Cyril, Bishop of Alexandria, led the opposition to Nestorius. He declared that the moment of conception was the moment of the union, and that the notion of incarnation involved much more than an association of natures. He maintained that the incarnation was a hypostatic union (hénôsis physiké). He endeavoured to guard against an Apollinarian interpretation of his teaching; but in this attempt he was not altogether successful. He asserted the perfection of Christ's humanity and the distinction between the two natures. The perfection, however, is compromised, and the distinction rendered purely ideal by his further statement that there were "two natures before, but only one after the union." He cited in proof the words of Athanasius, "one incarnate nature of God the Word."

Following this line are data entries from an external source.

(** On a buffer that starts with encoded descriptors it returns these. *)
Lemma descriptors_loop_encs fuel pre l rest :
  Forall bin_ok (pre ++ l) -> (length l < fuel)%nat ->
  descriptors_loop fuel (concat (map enc (pre ++ l)) ++ rest) (48 * zlen pre)
    (48 * zlen (pre ++ l)) 48 pre = Ret (pre ++ l, None).
Proof.
  revert pre l. induction fuel as [|fuel IH]; intros pre l Hok Hf; [lia|].
  cbn [descriptors_loop]. rewrite zlen_app. destruct l as [|d l].
  { rewrite (proj2 (Z.ltb_ge _ _)) by (unfold zlen; simpl; lia). by rewrite app_nil_r. }
  pose proof (zlen_nonneg l). pose proof (zlen_nonneg pre).
  apply Forall_app in Hok as Hok'. destruct Hok' as [Hp [Hd _]%Forall_cons].
  rewrite zlen_cons, (proj2 (Z.ltb_lt _ _)) by lia.
  assert (length (concat (map enc pre)) = (48 * length pre)%nat) as Hlen.
  { clear -Hp. induction Hp as [|x xs Hx _ IH]; [done|]. cbn [map concat length].
    rewrite length_app, IH, (enc_length x Hx), md_size. lia. }
  rewrite map_app, concat_app, <-app_assoc.
  rewrite (proj2 (Z.ltb_ge _ _)).
  2: { unfold zlen. rewrite length_app, Hlen. lia. }
  replace (Z.to_nat (48 * zlen pre)) with (length (concat (map enc pre)))
    by (rewrite Hlen; unfold zlen; lia).
  rewrite drop_app_length. cbn [map concat]. rewrite <-app_assoc, unmarshal_enc by done.
  replace (48 * zlen pre + 48) with (48 * zlen (pre ++ [d])).
  2: { rewrite zlen_app. unfold zlen. simpl. lia. }
  replace (48 * (zlen pre + (1 + zlen l))) with (48 * zlen ((pre ++ [d]) ++ l)).
  2: { rewrite !zlen_app. unfold zlen. simpl. lia. }
  specialize (IH (pre ++ [d]) l). rewrite <-!app_assoc in IH. cbn [app] in IH. simpl in Hf.
  rewrite <-IH by (done || lia). f_equal.
  - rewrite map_app, concat_app. cbn [map concat]. by rewrite <-!app_assoc.
  - by rewrite <-app_assoc.
Qed.
End Loop.

(** ** The call *)

Section MapCall.
Context `{Machine}.

Definition buf_len : nat := Z.to_nat (md_len * maxEntries).

Lemma buf_len_eq : Z.of_nat buf_len = 48000.
Proof. unfold buf_len. rewrite Z2Nat.id; [reflexivity|by vm_compute]. Qed.

(** The world in which the firmware is called. *)
Definition map_world (w : World) : World :=
  alloc_world (replicate buf_len 0)
    (alloc_world (le_enc 8 (md_len * maxEntries) ++ replicate 32 0 ++
                  le_enc 8 md_len ++ replicate 32 0) w).

Definition map_args (w : World) : list Z :=
  let m := w_brk w in [m; m + 80; m + 32; m + 40; m + 48].

Definition map_result (w : World) (ds : list MD) (b : Z) (w' : World) : MemoryMap :=
  let m := w_brk w in
  mkMap (load64 (w_mem w') m) ds (load64 (w_mem w') (m + 32))
        (load64 (w_mem w') (m + 40)) (load32 (w_mem w') (m + 48)) b.

Lemma GetMemoryMap_step s w :
  w_mux w = false ->
  let r := fw_step (u64 (base s + getMemoryMap)) (map_args w) (map_world w) in
  GetMemoryMap s w =
  match Core.parseStatus r.1 with
  | Some err => (Ret (map_result w [] (w_brk w + 80) r.2, Some err), r.2)
  | None =>
      match descriptors_loop 1002 (load_bytes (w_mem r.2) (w_brk w + 80) buf_len) 0
              (i64 (load64 (w_mem r.2) (w_brk w))) md_len [] with
      | Ret (ds, err) => (Ret (map_result w ds (w_brk w + 80) r.2, err), r.2)
      | Panic p => (Panic p, r.2)
      | Deadlock => (Deadlock, r.2)
      | NoFuel => (NoFuel, r.2)
      end
  end.
Proof.
  intros Hm r. unfold GetMemoryMap.
  erewrite bind_step by reflexivity. erewrite bind_step by reflexivity.
  do 5 erewrite bind_step by reflexivity.
  erewrite bind_step by by apply CallService_step.
  change (w_brk (alloc_world _ w)) with (w_brk w + 80).
  change (alloc_world _ (alloc_world _ w)) with (map_world w).
  fold (map_args w). fold r.
  do 4 erewrite bind_step by reflexivity.
  destruct (Core.parseStatus r.1); [done|].
  erewrite bind_step by reflexivity.
  change (S (S (Z.to_nat maxEntries))) with 1002%nat. unfold lift, mbind at 1, M_bind at 1.
  destruct (descriptors_loop _ _ _ _ _ _) as [[ds err]| | |]; reflexivity.
Qed.

(** Whatever the firmware answers, the loop ends and no index is out of
    bounds. *)
Lemma GetMemoryMap_total_aux s w :
  w_mux w = false ->
  let r := fw_step (u64 (base s + getMemoryMap)) (map_args w) (map_world w) in
  exists m err, GetMemoryMap s w = (Ret (m, err), r.2) /\
    MapSize m = load64 (w_mem r.2) (w_brk w) /\
    (r.1 <> 0 -> err = Core.parseStatus r.1 /\ Descriptors m = []) /\
    (r.1 = 0 -> i64 (MapSize m) <= 48000 -> err = None /\
       zlen (Descriptors m) = Z.max 0 ((i64 (MapSize m) + 47) / 48)) /\
    (r.1 = 0 -> 48000 < i64 (MapSize m) -> err = Some (ErrNew "buffer too small") /\
       length (Descriptors m) = 1000%nat).
Proof.
  intros Hm r. rewrite GetMemoryMap_step by done. fold r.
  destruct (Z.eq_dec r.1 0) as [E0|E0].
  - replace (Core.parseStatus r.1) with (@None goerror) by by rewrite E0.
    destruct (descriptors_loop_total 1002
                (load_bytes (w_mem r.2) (w_brk w + 80) buf_len) 0 1000
                (i64 (load64 (w_mem r.2) (w_brk w))) [])
      as (new & err & E & H1 & H2); [by rewrite length_load_bytes|lia|lia|].
    change (48 * Z.of_nat 0) with 0 in E. rewrite md_len_eq, E.
    do 2 eexists. split; [done|]. cbn [MapSize Descriptors map_result].
    split; [done|]. split; [done|].
    change (48 * Z.of_nat 1000) with 48000 in *. change (48 * Z.of_nat 0) with 0 in *.
    rewrite Z.sub_0_r in H1. auto.
  - rewrite Core.parseStatus_err by done. do 2 eexists. split; [done|].
    split_and!; done.
Qed.
End MapCall.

Cyril prevailed. Nestorius was condemned and the Antiochian school discredited. Cyril's victory, however, was of doubtful value to orthodoxy. His ardent but unbalanced utterances bequeathed to the Church a legacy of strife. His writings, particularly the earlier ones, furnished the monophysites with an armoury of weapons. His teaching could not with justice be styled docetic or Apollinarian, but its mystic tone was so pronounced that it proved a propaedeutic for monophysitism. The shibboleth of orthodoxy, quoted above, "one incarnate nature of God the Word," passed rapidly into the watchword of heresy. Athanasius had used the word "nature" in a broad sense. The monophysites narrowed it down to its later technical meaning. Thus they exalted Christ into a region beyond the ken of mortal man. The incarnation became a mystery pure and simple, unintelligible, calling for blind acceptance. The monophysites, following Cyril, heightened the mystery, but, in doing so, they eliminated the reality and the human appeal of the incarnate life. They soon began to argue that, since Christ is monophysite, the properties of deity and humanity in Him are interchangeable; that therefore, while yet a Babe in the manger, He ruled the world with the omniscience and omnipresence of the Logos; that while He hanged upon the Cross, His mighty power sustained and ordered the universe. The monophysites professed great jealousy for the honour due to the Redeemer. But the ascription of such attributes to Jesus Christ detracts from His honour. If the nature that suffered on the Cross be not distinct from the nature that cannot suffer, then the Crucifixion was a sham. Monophysitism is docetism elaborated. It abandons the Christ of history. It rules out Hisprokopé. It ignores a fact, vital to Christology, namely thekénôsisor divine self-limitation. Thus it throws a veil of unreality over those facts on which the Christian Faith is built.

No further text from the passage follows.